From Casetext: Smarter Legal Research

Green v. State

Court of Appeal of Louisiana, First Circuit
May 9, 1997
693 So. 2d 1317 (La. Ct. App. 1997)

Opinion

No. 96 CW 0781.

May 9, 1997.

APPEAL FROM THE NINETEENTH JUDICIAL DISTRICT COURT, PARISH OF EAST BATON ROUGE, NO. 422,550, STATE OF LOUISIANA, HONORABLE J. MICHAEL McDONALD, J.

Laurie A. White, New Orleans, for Plaintiff-Respondent Leonard Green.

Andre Charles Castaing, Baton Rouge, for Defendants-Relators State of Louisiana, et al.

Before WHIPPLE, PITCHER and FITZSIMMONS, JJ.


On November 21, 1995, respondent, Leonard Green, filed a tort suit in the Nineteenth Judicial District Court against Richard L. Stalder, the Secretary of the Louisiana Department of Public Safety and Corrections; Ed Day, the warden at the Washington Correctional Institute (WCI); three (3) unnamed guards at WCI; and Patrick Allen, an inmate at WCI. Respondent alleged that, on or about November 22, 1994, while incarcerated at WCI, he was injured when Patrick Allen hit him in the face with a metal padlock while they were playing football. Respondent further alleged that relators were negligent in allowing this injury to occur.

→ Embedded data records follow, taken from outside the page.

(** * Player statistics from a table of chess games

    A shallow embedding of [csv_to_player_stats.py].  The script reads one
    row per game, groups the rows by the White and by the Black player,
    joins the per-player partial tables on the [Player] key and derives
    per-player averages, an Elo estimate and a performance rating, and
    writes the rows sorted by [avg_gi].

    Modelling decisions, all local to this file:
    - a float64 cell is a rational number, or one of the three IEEE
      specials the pipeline can create ([NaN] for a join gap or a variance
      without degrees of freedom, the infinities for a division by zero).
      Rounding error and the sign of zero are not represented;
    - the input table has the sixteen columns of the input schema and no
      empty cell, so a game is a record of two strings and fourteen numbers;
    - a per-player table is an ordered list of rows keyed by [Player], each
      row an association list from column name to cell, in column order;
    - [numpy.sqrt], the two functions of [epr_calculator] and the sort
      behind [DataFrame.sort_values] are not part of the script: they are
      variables of the section that defines the pipeline, the sort with
      the guarantee pandas documents for the call the script makes.  A
      statement about the cells of the output holds for every sort with
      that guarantee; the order of the rows is stated for the sort
      that leaves rows with equal keys in place. *)

From Stdlib Require Import List String Ascii Bool Arith ZArith QArith Qround.
From Stdlib Require Import Qabs Lia Lqa Permutation Sorted OrderedTypeEx.
Import ListNotations.

Local Open Scope string_scope.
Local Open Scope list_scope.

(** ** Cells *)

Inductive cell : Type :=
| Num (q : Q)
| PInf
| NInf
| NaN.
(** * backend/app.py: the Cleaner Matching System web application

    The program is a Flask application with one view function, [home],
    registered for the rule "/" and started by [app.run(debug=True)] when
    the module runs as the main program.  The development below embeds

    - the Python fragment the module is written in (a state-and-exception
      monad for function bodies),
    - the part of Werkzeug's URL map and of Flask's request dispatch that
      the module calls into ([Flask(__name__)], [app.route], [app.run] and
      the WSGI entry point), and
    - the module itself,

    and then states the properties of the HTTP responder over them. *)

From Stdlib Require Import String Ascii List ZArith Bool Lia.
From stdpp Require Import base option list strings gmap.

Local Open Scope string_scope.
Local Open Scope Z_scope.

(** ** Python values and effects *)

(** Keyword arguments of a call, in call order. *)
Definition Kwargs := list (string * string).

(** A WSGI environ, reduced to the keys the application can observe.
    [HTTP_HEADERS] holds the [HTTP_*] keys, such as "HTTP_CONNECTION". *)
Record Environ := {
  REQUEST_METHOD : string;
  PATH_INFO : string;
  QUERY_STRING : string;
  wsgi_url_scheme : string;
  HTTP_HEADERS : gmap string string;
  wsgi_input : string
}.

(** A response object: status, the typed headers the application sets, and
    the body bytes. *)
Record Response := {
  status_code : Z;
  content_type : string;
  allow : gset string;
  location : option string;
  data : string
}.

(** What the fragment reads of [os.environ]: whether [FLASK_DEBUG] holds a
    true value, and whether [FLASK_RUN_FROM_CLI] is "true". *)
Record OsEnviron := {
  FLASK_DEBUG : bool;
  FLASK_RUN_FROM_CLI : bool
}.

(** What a view function may return: a [str], or a response object. *)
Inductive ResponseValue :=
| rv_str (s : string)
| rv_response (r : Response).

(** The exceptions that occur in the fragment. *)
Inductive Exception :=
| NotFound
| MethodNotAllowed (valid_methods : gset string)
| RequestRedirect (new_url : string)
| WebsocketMismatch
| TypeError (msg : string)
| KeyError (key : string)
| AssertionError (msg : string)
| InternalServerError.

Inductive Outcome (A : Type) :=
| Returned (a : A)
| Raised (e : Exception).
Arguments Returned {A} a.
Arguments Raised {A} e.

(** A computation over the mutable program state [S]: it ends by returning
    or by raising, and either way leaves a state behind. *)
Definition Py (S A : Type) : Type := S -> Outcome A * S.

Module PyMonad.
Definition ret {S A} (a : A) : Py S A := fun s => (Returned a, s).
Definition raise {S A} (e : Exception) : Py S A := fun s => (Raised e, s).
Definition bind {S A B} (m : Py S A) (k : A -> Py S B) : Py S B :=
  fun s => match m s with
           | (Returned a, s') => k a s'
           | (Raised e, s') => (Raised e, s')
           end.
Definition try_except {S A} (m : Py S A) (h : Exception -> Py S A) : Py S A :=
  fun s => match m s with
           | (Returned a, s') => (Returned a, s')
           | (Raised e, s') => h e s'
           end.
Definition get {S} : Py S S := fun s => (Returned s, s).
Definition put {S} (s' : S) : Py S unit := fun _ => (Returned tt, s').
End PyMonad.
Import PyMonad.

Notation "'let*' x ':=' m 'in' k" := (bind m (fun x => k))
  (at level 10, x name, m at level 100, k at level 200).

(** ** Strings *)

Module Str.
(** [str.upper] on ASCII letters; other characters are kept. *)
Definition upper_ascii (c : ascii) : ascii :=
  let n := nat_of_ascii c in
  if (Nat.leb 97 n && Nat.leb n 122)%bool then ascii_of_nat (n - 32) else c.

Fixpoint upper (s : string) : string :=
  match s with
  | EmptyString => EmptyString
  | String c r => String (upper_ascii c) (upper r)
  end.

(** [s.startswith(p)] *)
Fixpoint startswith (p s : string) : bool :=
  match p, s with
  | EmptyString, _ => true
  | String a p', String b s' => Ascii.eqb a b && startswith p' s'
  | String _ _, EmptyString => false
  end.

(** [str.lower] on ASCII letters; other characters are kept. *)
Definition lower_ascii (c : ascii) : ascii :=
  let n := nat_of_ascii c in
  if (Nat.leb 65 n && Nat.leb n 90)%bool then ascii_of_nat (n + 32) else c.

Fixpoint lower (s : string) : string :=
  match s with
  | EmptyString => EmptyString
  | String c r => String (lower_ascii c) (lower r)
  end.

(** [str.isspace] for one character of a WSGI string (code points below
    256). *)
Definition isspace (c : ascii) : bool :=
  let n := nat_of_ascii c in
  (Nat.leb 9 n && Nat.leb n 13) || (Nat.leb 28 n && Nat.leb n 32)
  || Nat.eqb n 133 || Nat.eqb n 160.

Fixpoint lstrip (s : string) : string :=
  match s with
  | EmptyString => EmptyString
  | String c r => if isspace c then lstrip r else s
  end.

Fixpoint rstrip (s : string) : string :=
  match s with
  | EmptyString => EmptyString
  | String c r =>
      match rstrip r with
      | EmptyString => if isspace c then EmptyString else String c EmptyString
      | r' => String c r'
      end
  end.

(** [s.strip()] *)
Definition strip (s : string) : string := rstrip (lstrip s).

(** [s.split(sep)] for a separator of one character. *)
Fixpoint split (sep : ascii) (s : string) : list string :=
  match s with
  | EmptyString => [EmptyString]
  | String c r =>
      if Ascii.eqb c sep then EmptyString :: split sep r
      else match split sep r with
           | h :: t => String c h :: t
           | [] => [String c EmptyString]
           end
  end.

(** [s.lstrip("/")] *)
Fixpoint lstrip_slash (s : string) : string :=
  match s with
  | EmptyString => EmptyString
  | String c r => if Ascii.eqb c "/" then lstrip_slash r else s
  end.

(** [s.endswith("/")] *)
Fixpoint endswith_slash (s : string) : bool :=
  match s with
  | EmptyString => false
  | String c EmptyString => Ascii.eqb c "/"
  | String _ r => endswith_slash r
  end.

(** The path with its slashes merged: every run of slashes becomes one
    slash (a slash that another slash follows is dropped). *)
Fixpoint merge_slashes (s : string) : string :=
  match s with
  | EmptyString => EmptyString
  | String c r =>
      if Ascii.eqb c "/" && startswith "/" r then merge_slashes r
      else String c (merge_slashes r)
  end.

(** [s.endswith(suffix)] *)
Definition endswith (suffix s : string) : bool :=
  let n := String.length s in
  let k := String.length suffix in
  Nat.leb k n && String.eqb (substring (n - k) k s) suffix.

(** [s[len(p):]] when [s.startswith(p)] *)
Fixpoint strip_prefix (p s : string) : option string :=
  match p, s with
  | EmptyString, _ => Some s
  | String a p', String b s' =>
      if Ascii.eqb a b then strip_prefix p' s' else None
  | String _ _, EmptyString => None
  end.

(** [s.partition(c)]: the text before the first [c], and the text after
    it when there is one. *)
Fixpoint partition (c : ascii) (s : string) : string * option string :=
  match s with
  | EmptyString => (EmptyString, None)
  | String a r =>
      if Ascii.eqb a c then (EmptyString, Some r)
      else let '(before, after) := partition c r in (String a before, after)
  end.
End Str.

(** ** Werkzeug: the URL map *)

Module Werkzeug.

(** A URL rule as [Rule.__init__] leaves it. *)
Record Rule := {
  rule : string;
  methods : gset string;
  endpoint : string;
  strict_slashes : bool;
  merge_slashes : bool;
  websocket : bool;
  provide_automatic_options : bool
}.

(** [Rule.__init__]: the methods are upper-cased, and HEAD is added to a
    rule that accepts GET; the rule is an HTTP rule, not a WebSocket
    one. *)
Definition Rule_init (rule : string) (methods : gset string)
    (endpoint : string) : Rule :=
  let methods := set_map (C := gset string) (D := gset string) Str.upper methods in
  let methods :=
    if decide (("HEAD" ∉ methods) /\ ("GET" ∈ methods))
    then methods ∪ {["HEAD"]} else methods in
  {| rule := rule; methods := methods; endpoint := endpoint;
     strict_slashes := true; merge_slashes := true; websocket := false;
     provide_automatic_options := false |}.

(** [is_leaf]: a rule that does not end in a slash. *)
Definition is_leaf (r : Rule) : bool := negb (Str.endswith_slash (rule r)).

(** The [path] converter accepts [[^/].*?]: a character other than a
    slash, followed by characters other than a line feed. *)
Definition path_converter (s : string) : bool :=
  match s with
  | EmptyString => false
  | String c r =>
      negb (Ascii.eqb c "/")
      && forallb (fun a => negb (Ascii.eqb a "010")) (list_ascii_of_string r)
  end.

Thereafter, relators, Stalder and Day, filed a peremptory exception of abandonment. Relators alleged that respondent had failed to pursue his administrative remedies as set forth in the Corrections Administrative Remedy Procedure, LSA-R.S. 15:1171, et seq. and thus, had forfeited his right to sue in district court. In response to relators' peremptory exception, respondent contended that, because he had been released from the custody of the Department of Corrections on a good-time release on October 27, 1995, he did not have to pursue his administrative remedies before he instituted his lawsuit in district court. In support of his argument respondent relied upon the case of Bumgarden v. Wackenhut Corrections Corporation, 93-1349 (La.App. 3rd Cir. 9/21/94); 645 So.2d 655, writ denied, 95-0156 (La. 6/2/95); 654 So.2d 1102.

The district court subsequently rendered judgment in favor of respondent, denying the peremptory exception of abandonment filed by relators.

Relators filed an application for supervisory writs and on September 20, 1996, this court denied the writ application, citing Bumgarden v. Wackenhut, 93-1349; 645 So.2d 655. Green v. State of Louisiana, 96-0781 (La.App. 1st Cir. 9/20/96).

On December 6, 1996, the Louisiana Supreme Court granted relators' writ application and remanded the case to this court for briefing, argument, and a full opinion. Green v. State of Louisiana, 96-2503 (La. 12/16/96).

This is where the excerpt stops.